See, also, In re Sundine, 218 Mass. 1, 105 N. E. 433, wherein the statute under consideration provided that the injury must arise "out of and in the course of" the employment. Yet the court held that claimant's employment was not suspended at the time she was injured while on her way to lunch. The accident in the cited case occurred on stairs not under the control of the employer, the court holding it was a necessary incident of the claimant's employment to use these stairs.

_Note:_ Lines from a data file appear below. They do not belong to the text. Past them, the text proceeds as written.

(* ===== verification/Nghttp2.v ===== *)
(** The interface of nghttp2 the two HTTP/2 programs use, and the heap of the
    server's session objects.

    nghttp2 is a library, not part of the repository: each of its functions the
    code calls is a node of a program, with the environment's answer, next to
    the system calls and the allocator.  Pointers are integers, [0] is NULL.
    Objects allocated by the server live in an explicit [heap] whose fields can
    be indeterminate; reading such a field, reading through a pointer to no
    object and freeing one are undefined behaviour. *)

From stdpp Require Import base list gmap strings.
From S2P Require Import Prelude Io Posix.

Local Open Scope Z_scope.
Local Open Scope cs_scope.

(** * Constants of nghttp2.h *)

Definition NGHTTP2_DATA : Z := 0.
Definition NGHTTP2_HEADERS : Z := 1.
Definition NGHTTP2_PRIORITY : Z := 2.
Definition NGHTTP2_RST_STREAM : Z := 3.
Definition NGHTTP2_SETTINGS : Z := 4.
Definition NGHTTP2_PUSH_PROMISE : Z := 5.
Definition NGHTTP2_GOAWAY : Z := 7.
Definition NGHTTP2_WINDOW_UPDATE : Z := 8.
Definition NGHTTP2_HCAT_REQUEST : Z := 0.
Definition NGHTTP2_HCAT_RESPONSE : Z := 1.
Definition NGHTTP2_FLAG_NONE : Z := 0.
Definition NGHTTP2_FLAG_END_STREAM : Z := 1.
Definition NGHTTP2_NO_ERROR : Z := 0.
Definition NGHTTP2_INTERNAL_ERROR : Z := 2.
Definition NGHTTP2_DATA_FLAG_EOF : Z := 1.
Definition NGHTTP2_SETTINGS_MAX_CONCURRENT_STREAMS : Z := 3.
Definition NGHTTP2_SETTINGS_INITIAL_WINDOW_SIZE : Z := 4.
Definition NGHTTP2_ERR_WOULDBLOCK : Z := -504.
Definition NGHTTP2_ERR_EOF : Z := -507.
Definition NGHTTP2_ERR_TEMPORAL_CALLBACK_FAILURE : Z := -521.
Definition NGHTTP2_ERR_CALLBACK_FAILURE : Z := -902.

(** * Data *)

(** The parts of a [nghttp2_frame] the callbacks look at. *)
Record frame := {
  hd_type : Z; hd_flags : Z; hd_stream_id : Z;
  headers_cat : Z; headers_nva : list (list Z * list Z) }.

(** The callbacks a program registers. *)
Inductive callback :=
  | cb_send | cb_recv | cb_frame_send | cb_frame_recv | cb_stream_close
  | cb_header | cb_begin_headers | cb_data_chunk_recv.

(** * Calls *)

Inductive ng :=
  | Sys (s : sys)
  | Malloc (size : Z)
  | Free (p : Z)
  | CallbacksNew
  | CallbacksSet (cbs : Z) (c : callback)
  | CallbacksDel (cbs : Z)
  | ServerNew (cbs user_data : Z)
  | ClientNew (cbs user_data : Z)
  | SessionDel (session : Z)
  | SessionSend (session : Z)
  | SessionRecv (session : Z)
  | SessionMemRecv (session : Z) (buf : list Z) (len : Z)
  | WantRead (session : Z)
  | WantWrite (session : Z)
  | SubmitSettings (session flags : Z) (iv : list (Z * Z))
  | SubmitRequest (session : Z) (nva : list (list Z * list Z)) (user_data : Z)
  | SubmitResponse (session stream_id : Z) (nva : list (list Z * list Z)) (fd : Z)
  | SubmitRstStream (session flags stream_id error_code : Z)
  | TerminateSession (session error_code : Z)
  | GetStreamUserData (session stream_id : Z).

Definition ngR (e : ng) : Type :=
  match e with
  | Sys s => sysR s
  | Free _ | CallbacksSet _ _ | CallbacksDel _ | SessionDel _ => unit
  | CallbacksNew | ServerNew _ _ | ClientNew _ _ => Z * Z    (* result, new object *)
  | _ => Z
  end.

Abbreviation ngtrace := (trace ngR).

Definition out (l : list item) : prog ngR unit := Call (Sys (Print l)) Ret.

(** The system calls of a history. *)
Definition on_sys {A} (f : ∀ e, sysR e → option A) (e : ng) : ngR e → option A :=
  match e return ngR e → option A with
  | Sys s => f s
  | _ => λ _, None
  end.

(** System calls behave as documented; nothing is assumed of nghttp2. *)
Definition sys_history (h : ngtrace) : systrace :=
  omap (λ ev, match ev with
              | Ev e r => match e return ngR e → option (event sysR) with
                          | Sys s => λ r, Some (Ev s r)
                          | _ => λ _, None
                          end r
              end) h.

Definition ng_ok (h : ngtrace) (e : ng) : ngR e → Prop :=
  match e return ngR e → Prop with
  | Sys s => sys_ok (sys_history h) s
  | _ => λ _, True
  end.

(** * The heap of the server *)

(** An [http2_session_data] or an [http2_stream_data], field by field, or a
    block of characters.  [None] is an indeterminate field. *)
Inductive obj :=
  | OSession (session stream_data : option Z)
  | OStream (authority path stream_id : option Z)
  | OChars.

Abbreviation heap := (gmap Z obj).

Definition undef {A} (why : string) : prog ngR A := Halt (Undefined why).

(** Reading a field that must have been set. *)
Definition get {A} (o : option A) : prog ngR A :=
  match o with
  | Some a => Ret a
  | None => undef "read of an indeterminate field"
  end.

Definition get_session (hp : heap) (p : Z) : prog ngR (option Z * option Z) :=
  match hp !! p with
  | Some (OSession s d) => Ret (s, d)
  | _ => undef "no session object at this address"
  end.

Definition get_stream (hp : heap) (p : Z) : prog ngR (option Z * option Z * option Z) :=
  match hp !! p with
  | Some (OStream a q i) => Ret (a, q, i)
  | _ => undef "no stream object at this address"
  end.

(** [free]: nothing for NULL, undefined for an address that is not allocated. *)
Definition free (hp : heap) (p : Z) : prog ngR heap :=
  if p =? 0 then Ret hp
  else match hp !! p with
       | Some _ => call (Free p) ;;; Ret (delete p hp)
       | None => undef "free of an address that is not allocated"
       end.

(** [malloc] of an object with the initial contents [o]. *)
Definition malloc (hp : heap) (size : Z) (o : obj) : prog ngR (Z * heap) :=
  p ⇐ call (Malloc size);
  Ret (p, if p =? 0 then hp else <[p := o]> hp).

It then becomes necessary in the case at bar to determine whether, under all the facts, D'Amico, at the time he was injured, was in the course of his employment, under the general rule as announced in the Young case, supra. D'Amico was engaged in hard work, operating a drill, breaking the pavement. The place where he was working was on the highway, and therefore it seems to me the hazards of the street were incidental to his work, distinguishing this case in that respect from many of the cases cited by respondent, some of which are referred to in the majority opinion. While the workmen were under no duty to eat a lunch or to eat it at any certain place, it was the custom for them to bring their lunches and to eat them near the place where they were working along Airport way. In view of the short work stoppage of thirty minutes, it was practically impossible for them to do otherwise. This practice, then, it seems to me was within the reasonable contemplation of the parties concerned. This was not only for the benefit and interest of the employees, but also for the benefit and interest of the employer, and was incidental to the employment. The work being done by D'Amico necessitated a rest period.

It is my opinion that there is nothing in the record indicating that, at the time of the accident, D'Amico had entered upon a separate and distinct undertaking of his own, not connected with his employment, as was found to be the situation in the Young case.

 700    D'AMICO v. CONGUISTA. [24 Wn. (2d)

I do not desire to be understood as contending that D'Amico was in the course of his employment merely because of the fact that only five minutes or less remained of the rest period; but it is my opinion that, when all the facts in the case are considered, it becomes the duty of this court to hold as a matter of law that D'Amico, at the time he was injured, was in the course of his employment under the general rule announced in the Young case, supra, and other authority cited.

I am of the opinion that it is not necessary to such a holding that the injury be received on the premises of the employer, or that the workman be paid for the time consumed in the rest period, or that the employer in making his report to the department of labor and industries, report the time consumed in the rest period. See Pearson v. Aluminum Co. of America, 23 Wn. (2d) 403, 161 P. (2d) 169.

For the reasons stated, I am of the opinion that D'Amico was in the course of his employment at the time he was injured and that this action will not lie against appellants, and therefore the judgment entered on the verdict should be reversed and the cause remanded with instructions to the trial court to dismiss the action.

STEINERT and ROBINSON, JJ., concur with JEFFERS, J.

May 2, 1946. Petition for rehearing denied.